> **YOUR ASSIGNMENT**
Give again every line from the one with "seen := dict_set" through the last line of the data, exactly, and leave out the lines before it.

> **Saved entries**
::::

(** * OSDRP link-state routing simulation: model and verified properties

    Shallow embedding of [src/python/osdrp_simulation.py] (class [Router]:
    [process_lsu], [calculate_routes], [calculate_link_cost]) and of the
    static cost override in [src/python/performance_comparison.py]
    ([OSPFRouter.calculate_link_cost]), together with the parts of the
    [networkx] graph API those methods call ([Graph.add_node], [add_edge],
    [remove_edges_from], [edges], [copy], [dijkstra_path],
    [dijkstra_path_length]).

    Python dictionaries keep insertion order, and the order of the adjacency
    dictionaries decides which of several equal-cost paths Dijkstra's
    algorithm returns, so every dictionary is an association list in
    insertion order.  Python floats are IEEE 754 binary64 numbers: they are
    the primitive floats of the prover, whose operations round as the
    hardware does. *)

From Stdlib Require Import Floats.
From Stdlib Require Uint63.
From Stdlib Require Import List String ZArith QArith Qround Bool Arith Lia Lqa.
Import ListNotations.

Local Open Scope string_scope.
Local Open Scope nat_scope.
Local Open Scope list_scope.

#[local] Set Warnings "-inexact-float".

(* ================================================================== *)
(** * Part I: definitions *)
(* ================================================================== *)

(** ** Python dictionaries with string keys *)

Section Dict.
Context {V : Type}.

(** [d.get(k)] *)
Fixpoint dict_get (k : string) (d : list (string * V)) : option V :=
  match d with
  | [] => None
  | (k', v) :: d' => if String.eqb k k' then Some v else dict_get k d'
  end.

(** [k in d] *)
Definition dict_mem (k : string) (d : list (string * V)) : bool :=
  match dict_get k d with Some _ => true | None => false end.

(** [d[k] = v]: an existing key keeps its position, a new key goes last. *)
Fixpoint dict_set (k : string) (v : V) (d : list (string * V))
  : list (string * V) :=
  match d with
  | [] => [(k, v)]
  | (k', v') :: d' =>
      if String.eqb k k' then (k, v) :: d' else (k', v') :: dict_set k v d'
  end.

(** [del d[k]] (keys of a dictionary are unique). *)
Fixpoint dict_del (k : string) (d : list (string * V)) : list (string * V) :=
  match d with
  | [] => []
  | (k', v') :: d' =>
      if String.eqb k k' then dict_del k d' else (k', v') :: dict_del k d'
  end.

Definition dict_keys (d : list (string * V)) : list string := map fst d.
End Dict.

Definition dict (V : Type) : Type := list (string * V).

(** [e] is the edge between [u] and [v], in either direction. *)
Definition same_edge (u v : string) (e : string * string) : bool :=
  (String.eqb u (fst e) && String.eqb v (snd e))
  || (String.eqb u (snd e) && String.eqb v (fst e)).

(** [list(zip(path, path[1:]))] *)
Definition path_edges (path : list string) : list (string * string) :=
  combine path (tl path).

(** ** Numbers and clocks

    Link costs are Python numbers: [int] for the static cost model, [float]
    for the dynamic one.  The routing code only adds them, compares them,
    tests them for truth and rounds them to two decimals, so it is modelled
    over any type with these operations. *)

Class PyNum (C : Type) := {
  py_zero : C;                     (* the literal 0 *)
  py_add : C -> C -> C;            (* x + y *)
  py_ltb : C -> C -> bool;         (* x < y *)
  py_eqb : C -> C -> bool;         (* x == y *)
  py_round2 : C -> C               (* round(x, 2) *)
}.

(** Truth value of a number in a conditional: [bool(x)] is [x != 0]. *)
Definition py_truthy {C} `{PyNum C} (x : C) : bool := negb (py_eqb x py_zero).

(** [time.time()] values; [age_le now t w] is [now - t <= w]. *)
Class PyClock (T : Type) := {
  age_le : T -> T -> T -> bool;
  one_second : T                   (* the literal 1 of [lsu_window] *)
}.

#[export] Instance PyNum_Z : PyNum Z := {|
  py_zero := 0%Z;
  py_add := Z.add;
  py_ltb := Z.ltb;
  py_eqb := Z.eqb;
  py_round2 := fun x => x          (* round(n, 2) of an int is n *)
|}.

#[export] Instance PyClock_Z : PyClock Z := {|
  age_le := fun now t w => (now - t <=? w)%Z;
  one_second := 1%Z
|}.

(** The clock of the program: [time.time()] returns a float, and
    [current_time - t <= self.lsu_window] is a float subtraction followed
    by a comparison with the integer 1, that is with 1.0. *)
#[export] Instance PyClock_float : PyClock PrimFloat.float := {|
  age_le := fun now t w => PrimFloat.leb (PrimFloat.sub now t) w;
  one_second := 1%float
|}.

(** ** Exceptions *)

Inductive exn : Type :=
| NetworkXNoPath
| NodeNotFound
| ValueError      (* "Contradictory paths found: negative weights?" *)
| KeyError
| IndexError
| ZeroDivisionError
| OverflowError.  (* "cannot convert float infinity to integer" *)

Inductive result (A : Type) : Type :=
| Ok (a : A)
| Raised (e : exn).
Arguments Ok {A} a.
Arguments Raised {A} e.

(** ** networkx.Graph *)

Section GraphModel.
Context {Cost : Type} `{PyNum Cost}.

(** [_node] maps a node to its attributes (here only the optional [seq]),
    [_adj] maps a node to its neighbours and the [cost] of the edge. *)
Record Graph : Type := {
  g_node : dict (option Z);
  g_adj : dict (dict Cost)
}.

(** [nx.Graph()] *)
Definition empty_graph : Graph := {| g_node := []; g_adj := [] |}.

(** [n in G] *)
Definition has_node (G : Graph) (n : string) : bool := dict_mem n (g_node G).

(** [G.nodes[n].get('seq', 0)], for [n in G] *)
Definition node_seq (G : Graph) (n : string) : Z :=
  match dict_get n (g_node G) with
  | Some (Some s) => s
  | _ => 0%Z
  end.

(** [adj[n]], empty for a node without adjacency entry *)
Definition adj_nbrs (adj : dict (dict Cost)) (n : string) : dict Cost :=
  match dict_get n adj with Some nb => nb | None => [] end.

(** [G._adj[n]] *)
Definition neighbors (G : Graph) (n : string) : dict Cost :=
  adj_nbrs (g_adj G) n.

(** [G.has_edge(u, v)] *)
Definition has_edge (G : Graph) (u v : string) : bool :=
  dict_mem v (neighbors G u).

(** [G.edges[u, v]['cost']] *)
Definition edge_cost (G : Graph) (u v : string) : option Cost :=
  dict_get v (neighbors G u).

(** Node creation shared by [add_node] and [add_edge]:
    [if n not in self._node: self._adj[n] = {}; self._node[n] = {}] *)
Definition touch_node (G : Graph) (n : string) : Graph :=
  if dict_mem n (g_node G) then G
  else {| g_node := dict_set n None (g_node G);
          g_adj := dict_set n [] (g_adj G) |}.

(** [attr_dict.update(attr)] on the one attribute [seq] *)
Definition update_attr (old new : option Z) : option Z :=
  match new with Some s => Some s | None => old end.

(** [G.add_node(n, **attr)] with [attr] either [{}] or [{'seq': s}] *)
Definition add_node (G : Graph) (n : string) (attr : option Z) : Graph :=
  let G1 := touch_node G n in
  let old := match dict_get n (g_node G1) with Some a => a | None => None end in
  {| g_node := dict_set n (update_attr old attr) (g_node G1);
     g_adj := g_adj G1 |}.

(** [self._adj[u][v] = datadict] *)
Definition set_adj (adj : dict (dict Cost)) (u v : string) (c : Cost)
  : dict (dict Cost) :=
  dict_set u (dict_set v c (adj_nbrs adj u)) adj.

(** [G.add_edge(u, v, cost=c)] *)
Definition add_edge (G : Graph) (u v : string) (c : Cost) : Graph :=
  let G1 := touch_node (touch_node G u) v in
  {| g_node := g_node G1;
     g_adj := set_adj (set_adj (g_adj G1) u v c) v u c |}.

(** [del self._adj[u][v]] *)
Definition del_adj (adj : dict (dict Cost)) (u v : string)
  : dict (dict Cost) :=
  match dict_get u adj with
  | Some nb => dict_set u (dict_del v nb) adj
  | None => adj
  end.

(** One step of [G.remove_edges_from]: an edge that is not in the graph is
    skipped silently.
    [if u in adj and v in adj[u]: del adj[u][v]; if u != v: del adj[v][u]]
    The second [del] finds its key in every graph built through this API,
    where [adj[u][v]] and [adj[v][u]] exist together ([graph_ok] below). *)
Definition remove_edge (G : Graph) (e : string * string) : Graph :=
  let '(u, v) := e in
  match dict_get u (g_adj G) with
  | Some nb =>
      if dict_mem v nb then
        let adj1 := del_adj (g_adj G) u v in
        {| g_node := g_node G;
           g_adj := if String.eqb u v then adj1 else del_adj adj1 v u |}
      else G
  | None => G
  end.

(** [G.remove_edges_from(ebunch)] *)
Definition remove_edges_from (G : Graph) (ebunch : list (string * string))
  : Graph :=
  fold_left remove_edge ebunch G.

(** [list(G.edges(n))] for a node [n] of [G] *)
Definition edges_of (G : Graph) (n : string) : list (string * string) :=
  map (fun kv => (n, fst kv)) (neighbors G n).

(** [G.copy()]: a new graph receives the nodes in order, then every
    adjacency entry through [add_edge]. *)
Definition copy_nodes (nodes : dict (option Z)) (G : Graph) : Graph :=
  fold_left (fun G' na => add_node G' (fst na) (snd na)) nodes G.

Definition copy_edges_of (u : string) (nbrs : dict Cost) (G : Graph) : Graph :=
  fold_left (fun G' vc => add_edge G' u (fst vc) (snd vc)) nbrs G.

Definition copy_edges (adj : dict (dict Cost)) (G : Graph) : Graph :=
  fold_left (fun G' un => copy_edges_of (fst un) (snd un) G') adj G.

Definition copy (G : Graph) : Graph :=
  copy_edges (g_adj G) (copy_nodes (g_node G) empty_graph).

(** Every node with an adjacency entry is a node of the graph, and an edge
    is stored with the same cost at both of its ends: the two invariants of
    [networkx.Graph]. *)
Definition graph_ok (G : Graph) : Prop :=
  (forall n, dict_get n (g_node G) = None -> dict_get n (g_adj G) = None) /\
  (forall u v, edge_cost G u v = edge_cost G v u).

End GraphModel.

Arguments Graph Cost : clear implicits.


(** ** networkx shortest paths
    ([networkx/algorithms/shortest_paths/weighted.py])

    [_dijkstra_multisource] with the single source and the target that
    [dijkstra_path] and [dijkstra_path_length] pass, and [weight='cost'].
    The fringe is a [heapq] of triples [(distance, counter, node)]; the
    counter is unique, so the least triple is unique and [heappop] returns
    it whatever the layout of the heap (for a total order on distances,
    as on ints and on floats that are not NaN). *)

Section ShortestPaths.
Context {Cost : Type} `{PyNum Cost}.

Definition entry : Type := (Cost * nat * string)%type.

(** Tuple comparison [(d1, c1, _) < (d2, c2, _)]: the first components that
    differ decide. *)
Definition entry_ltb (a b : entry) : bool :=
  let '(d1, c1, _) := a in
  let '(d2, c2, _) := b in
  if py_eqb d1 d2 then c1 <? c2 else py_ltb d1 d2.

(** [heappop(fringe)]: the least entry and the remaining entries. *)
Fixpoint heappop (fringe : list entry) : option (entry * list entry) :=
  match fringe with
  | [] => None
  | x :: t =>
      match heappop t with
      | None => Some (x, [])
      | Some (m, rest) =>
          if entry_ltb m x then Some (m, x :: rest) else Some (x, t)
      end
  end.

(** [heappush(fringe, e)] *)
Definition heappush (fringe : list entry) (e : entry) : list entry :=
  fringe ++ [e].

Record dstate : Type := {
  dist : dict Cost;              (* final distances *)
  seen : dict Cost;              (* best distance seen so far *)
  paths : dict (list string);    (* paths[u] = paths[v] + [u] *)
  fringe : list entry;
  counter : nat                  (* c = count() *)
}.

(** The loop [for u, e in G_succ[v].items()] for a node [v] that was just
    given its final distance [d]. *)
Fixpoint relax (v : string) (d : Cost) (nbrs : dict Cost) (st : dstate)
  : result dstate :=
  match nbrs with
  | [] => Ok st
  | (u, cost) :: rest =>
      let vu_dist := py_add d cost in
      match dict_get u (dist st) with
      | Some u_dist =>
          if py_ltb vu_dist u_dist then Raised ValueError
          else relax v d rest st
      | None =>
          let better :=
            match dict_get u (seen st) with
            | None => true
            | Some s => py_ltb vu_dist s
            end in
          if better then
            match dict_get v (paths st) with
            | None => Raised KeyError
            | Some pv =>
                relax v d rest
                  {| dist := dist st;
                     seen := dict_set u vu_dist (seen st);
                     paths := dict_set u (pv ++ [u]) (paths st);
                     fringe := heappush (fringe st) (vu_dist, counter st, u);
                     counter := S (counter st) |}
            end
          else relax v d rest st
      end
  end.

::::

> **EXERCISE ANSWER**
                     seen := dict_set u vu_dist (seen st);
                     paths := dict_set u (pv ++ [u]) (paths st);
                     fringe := heappush (fringe st) (vu_dist, counter st, u);
                     counter := S (counter st) |}
            end
          else relax v d rest st
      end
  end.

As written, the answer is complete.